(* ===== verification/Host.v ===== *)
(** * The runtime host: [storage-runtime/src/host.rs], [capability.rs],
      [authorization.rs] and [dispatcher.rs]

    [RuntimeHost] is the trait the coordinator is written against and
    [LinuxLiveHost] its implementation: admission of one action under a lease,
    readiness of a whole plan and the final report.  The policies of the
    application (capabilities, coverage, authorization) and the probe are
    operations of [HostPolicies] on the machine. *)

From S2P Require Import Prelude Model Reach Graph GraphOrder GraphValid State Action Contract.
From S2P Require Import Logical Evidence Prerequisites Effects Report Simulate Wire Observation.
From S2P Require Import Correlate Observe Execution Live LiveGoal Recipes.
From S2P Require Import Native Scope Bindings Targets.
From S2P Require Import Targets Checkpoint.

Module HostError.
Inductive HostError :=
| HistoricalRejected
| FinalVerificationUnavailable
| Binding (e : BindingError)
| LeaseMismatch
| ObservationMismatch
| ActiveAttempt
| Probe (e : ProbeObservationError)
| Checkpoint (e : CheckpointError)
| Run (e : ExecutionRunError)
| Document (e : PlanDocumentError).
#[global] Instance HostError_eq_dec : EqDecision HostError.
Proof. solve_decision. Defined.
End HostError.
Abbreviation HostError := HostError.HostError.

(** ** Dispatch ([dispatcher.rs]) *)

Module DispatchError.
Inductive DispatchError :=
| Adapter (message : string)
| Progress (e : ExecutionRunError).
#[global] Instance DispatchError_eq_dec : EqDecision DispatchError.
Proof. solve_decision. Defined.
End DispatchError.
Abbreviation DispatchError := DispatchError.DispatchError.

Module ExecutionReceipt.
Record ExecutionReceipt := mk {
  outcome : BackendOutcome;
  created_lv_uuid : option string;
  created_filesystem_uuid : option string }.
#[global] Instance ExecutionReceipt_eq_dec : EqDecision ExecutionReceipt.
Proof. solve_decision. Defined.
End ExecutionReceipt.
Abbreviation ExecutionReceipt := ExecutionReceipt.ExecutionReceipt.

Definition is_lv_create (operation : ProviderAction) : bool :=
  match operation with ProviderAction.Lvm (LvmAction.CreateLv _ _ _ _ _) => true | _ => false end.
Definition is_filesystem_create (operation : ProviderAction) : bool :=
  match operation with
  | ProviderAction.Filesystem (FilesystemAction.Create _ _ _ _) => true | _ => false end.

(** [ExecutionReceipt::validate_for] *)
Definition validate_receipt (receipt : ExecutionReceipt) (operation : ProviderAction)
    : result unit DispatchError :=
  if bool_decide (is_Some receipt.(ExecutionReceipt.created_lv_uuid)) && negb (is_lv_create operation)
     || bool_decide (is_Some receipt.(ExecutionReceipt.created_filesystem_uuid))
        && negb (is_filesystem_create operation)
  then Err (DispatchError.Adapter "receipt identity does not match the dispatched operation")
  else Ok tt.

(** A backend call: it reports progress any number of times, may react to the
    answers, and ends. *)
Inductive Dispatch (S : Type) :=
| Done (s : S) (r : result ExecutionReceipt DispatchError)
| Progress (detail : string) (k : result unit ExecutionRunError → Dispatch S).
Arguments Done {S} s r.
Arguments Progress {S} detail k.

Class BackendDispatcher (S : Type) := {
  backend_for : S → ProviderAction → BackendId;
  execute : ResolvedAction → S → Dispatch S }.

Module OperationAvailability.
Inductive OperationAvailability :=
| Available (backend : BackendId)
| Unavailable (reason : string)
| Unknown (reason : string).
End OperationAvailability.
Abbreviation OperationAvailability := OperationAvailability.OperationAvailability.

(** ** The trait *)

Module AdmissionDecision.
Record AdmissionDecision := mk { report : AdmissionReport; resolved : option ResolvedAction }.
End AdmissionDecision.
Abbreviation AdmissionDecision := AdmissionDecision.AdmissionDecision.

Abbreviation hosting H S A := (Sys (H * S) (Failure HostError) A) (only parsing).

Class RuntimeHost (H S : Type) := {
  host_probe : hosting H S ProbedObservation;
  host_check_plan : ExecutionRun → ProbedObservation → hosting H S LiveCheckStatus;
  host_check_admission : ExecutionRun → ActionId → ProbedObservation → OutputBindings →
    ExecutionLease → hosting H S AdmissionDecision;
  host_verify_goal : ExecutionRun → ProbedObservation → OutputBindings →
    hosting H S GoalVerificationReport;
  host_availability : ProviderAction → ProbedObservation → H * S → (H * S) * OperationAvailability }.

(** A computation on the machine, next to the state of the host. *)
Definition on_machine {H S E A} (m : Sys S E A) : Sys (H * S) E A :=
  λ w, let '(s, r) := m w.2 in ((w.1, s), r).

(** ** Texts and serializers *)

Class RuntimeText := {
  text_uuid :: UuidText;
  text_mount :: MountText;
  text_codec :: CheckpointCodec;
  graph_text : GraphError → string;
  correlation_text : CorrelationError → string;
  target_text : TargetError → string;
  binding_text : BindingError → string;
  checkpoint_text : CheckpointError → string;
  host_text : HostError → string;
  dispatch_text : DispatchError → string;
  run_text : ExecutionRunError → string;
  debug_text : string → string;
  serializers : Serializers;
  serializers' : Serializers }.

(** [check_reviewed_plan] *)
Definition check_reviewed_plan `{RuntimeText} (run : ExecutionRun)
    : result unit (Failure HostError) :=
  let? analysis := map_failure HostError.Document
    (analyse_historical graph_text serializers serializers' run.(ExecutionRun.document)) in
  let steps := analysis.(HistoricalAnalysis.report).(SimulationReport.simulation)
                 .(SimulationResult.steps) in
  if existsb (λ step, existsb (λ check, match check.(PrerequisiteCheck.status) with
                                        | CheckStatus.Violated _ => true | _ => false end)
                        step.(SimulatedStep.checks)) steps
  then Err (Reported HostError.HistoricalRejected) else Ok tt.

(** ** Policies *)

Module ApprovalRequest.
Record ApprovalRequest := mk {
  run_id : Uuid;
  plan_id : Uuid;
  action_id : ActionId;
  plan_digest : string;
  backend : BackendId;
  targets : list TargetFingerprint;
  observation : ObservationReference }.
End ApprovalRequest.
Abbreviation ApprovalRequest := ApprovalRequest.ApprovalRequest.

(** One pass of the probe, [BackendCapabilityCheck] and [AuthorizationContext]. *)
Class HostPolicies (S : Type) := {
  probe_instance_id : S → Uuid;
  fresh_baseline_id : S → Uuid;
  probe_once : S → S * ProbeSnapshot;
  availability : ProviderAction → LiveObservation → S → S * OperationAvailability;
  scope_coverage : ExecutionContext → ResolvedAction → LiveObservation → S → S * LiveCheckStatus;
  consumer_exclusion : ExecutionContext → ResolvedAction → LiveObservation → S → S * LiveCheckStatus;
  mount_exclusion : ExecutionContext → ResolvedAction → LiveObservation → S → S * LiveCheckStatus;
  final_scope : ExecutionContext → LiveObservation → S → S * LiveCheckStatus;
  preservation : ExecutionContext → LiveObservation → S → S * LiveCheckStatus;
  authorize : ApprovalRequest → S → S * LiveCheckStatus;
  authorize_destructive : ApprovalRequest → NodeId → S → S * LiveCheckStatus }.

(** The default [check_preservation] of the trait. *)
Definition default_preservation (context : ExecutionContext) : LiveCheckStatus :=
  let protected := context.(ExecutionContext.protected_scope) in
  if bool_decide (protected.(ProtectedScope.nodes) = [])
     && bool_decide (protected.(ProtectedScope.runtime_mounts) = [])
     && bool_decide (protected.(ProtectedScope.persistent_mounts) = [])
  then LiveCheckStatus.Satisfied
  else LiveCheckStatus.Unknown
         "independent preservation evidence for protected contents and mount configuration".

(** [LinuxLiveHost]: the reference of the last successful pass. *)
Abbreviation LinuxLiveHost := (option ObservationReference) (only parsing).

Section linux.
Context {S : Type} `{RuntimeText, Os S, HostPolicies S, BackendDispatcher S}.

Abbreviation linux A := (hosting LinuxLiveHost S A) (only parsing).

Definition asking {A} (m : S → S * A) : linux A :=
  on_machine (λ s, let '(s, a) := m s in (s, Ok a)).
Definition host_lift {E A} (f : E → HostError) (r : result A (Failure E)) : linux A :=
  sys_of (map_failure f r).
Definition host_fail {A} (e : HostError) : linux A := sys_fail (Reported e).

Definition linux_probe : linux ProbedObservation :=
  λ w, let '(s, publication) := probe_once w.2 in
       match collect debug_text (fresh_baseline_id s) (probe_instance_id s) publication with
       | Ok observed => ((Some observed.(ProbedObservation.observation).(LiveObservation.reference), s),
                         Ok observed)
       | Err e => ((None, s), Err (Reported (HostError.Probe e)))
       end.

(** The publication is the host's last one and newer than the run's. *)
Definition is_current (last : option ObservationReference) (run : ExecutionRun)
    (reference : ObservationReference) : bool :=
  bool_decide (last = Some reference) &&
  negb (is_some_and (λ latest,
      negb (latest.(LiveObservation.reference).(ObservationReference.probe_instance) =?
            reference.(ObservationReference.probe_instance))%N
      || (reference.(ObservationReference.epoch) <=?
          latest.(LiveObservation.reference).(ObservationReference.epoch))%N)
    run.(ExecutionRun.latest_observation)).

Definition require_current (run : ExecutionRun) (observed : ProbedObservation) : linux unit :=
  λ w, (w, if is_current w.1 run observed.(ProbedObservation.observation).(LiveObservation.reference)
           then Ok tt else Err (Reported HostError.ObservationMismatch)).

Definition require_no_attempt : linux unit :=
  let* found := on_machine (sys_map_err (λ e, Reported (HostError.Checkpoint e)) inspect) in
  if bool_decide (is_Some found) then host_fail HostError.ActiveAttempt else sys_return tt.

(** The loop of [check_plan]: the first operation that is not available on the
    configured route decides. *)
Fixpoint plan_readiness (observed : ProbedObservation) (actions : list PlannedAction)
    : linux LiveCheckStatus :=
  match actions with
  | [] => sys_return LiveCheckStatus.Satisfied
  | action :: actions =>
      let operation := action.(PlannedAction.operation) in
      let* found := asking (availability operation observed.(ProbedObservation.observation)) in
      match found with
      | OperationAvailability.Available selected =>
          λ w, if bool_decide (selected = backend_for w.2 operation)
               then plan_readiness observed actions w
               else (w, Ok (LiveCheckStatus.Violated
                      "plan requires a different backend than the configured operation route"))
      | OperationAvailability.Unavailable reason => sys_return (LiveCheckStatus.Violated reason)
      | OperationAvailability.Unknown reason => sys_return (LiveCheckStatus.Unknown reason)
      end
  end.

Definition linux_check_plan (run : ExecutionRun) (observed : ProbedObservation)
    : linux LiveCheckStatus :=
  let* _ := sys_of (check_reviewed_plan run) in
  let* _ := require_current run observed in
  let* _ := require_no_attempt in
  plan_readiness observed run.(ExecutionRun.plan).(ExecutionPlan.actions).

════════════════════

--- Directions ---
With the line holding "negb (is_some_and (λ" as the first and the line holding "action :: actions =>" as the last, please transcribe exactly the lines of the material above in that range and nothing else.

--- Problem solution ---
  negb (is_some_and (λ latest,
      negb (latest.(LiveObservation.reference).(ObservationReference.probe_instance) =?
            reference.(ObservationReference.probe_instance))%N
      || (reference.(ObservationReference.epoch) <=?
          latest.(LiveObservation.reference).(ObservationReference.epoch))%N)
    run.(ExecutionRun.latest_observation)).

Definition require_current (run : ExecutionRun) (observed : ProbedObservation) : linux unit :=
  λ w, (w, if is_current w.1 run observed.(ProbedObservation.observation).(LiveObservation.reference)
           then Ok tt else Err (Reported HostError.ObservationMismatch)).

Definition require_no_attempt : linux unit :=
  let* found := on_machine (sys_map_err (λ e, Reported (HostError.Checkpoint e)) inspect) in
  if bool_decide (is_Some found) then host_fail HostError.ActiveAttempt else sys_return tt.

(** The loop of [check_plan]: the first operation that is not available on the
    configured route decides. *)
Fixpoint plan_readiness (observed : ProbedObservation) (actions : list PlannedAction)
    : linux LiveCheckStatus :=
  match actions with
  | [] => sys_return LiveCheckStatus.Satisfied
  | action :: actions =>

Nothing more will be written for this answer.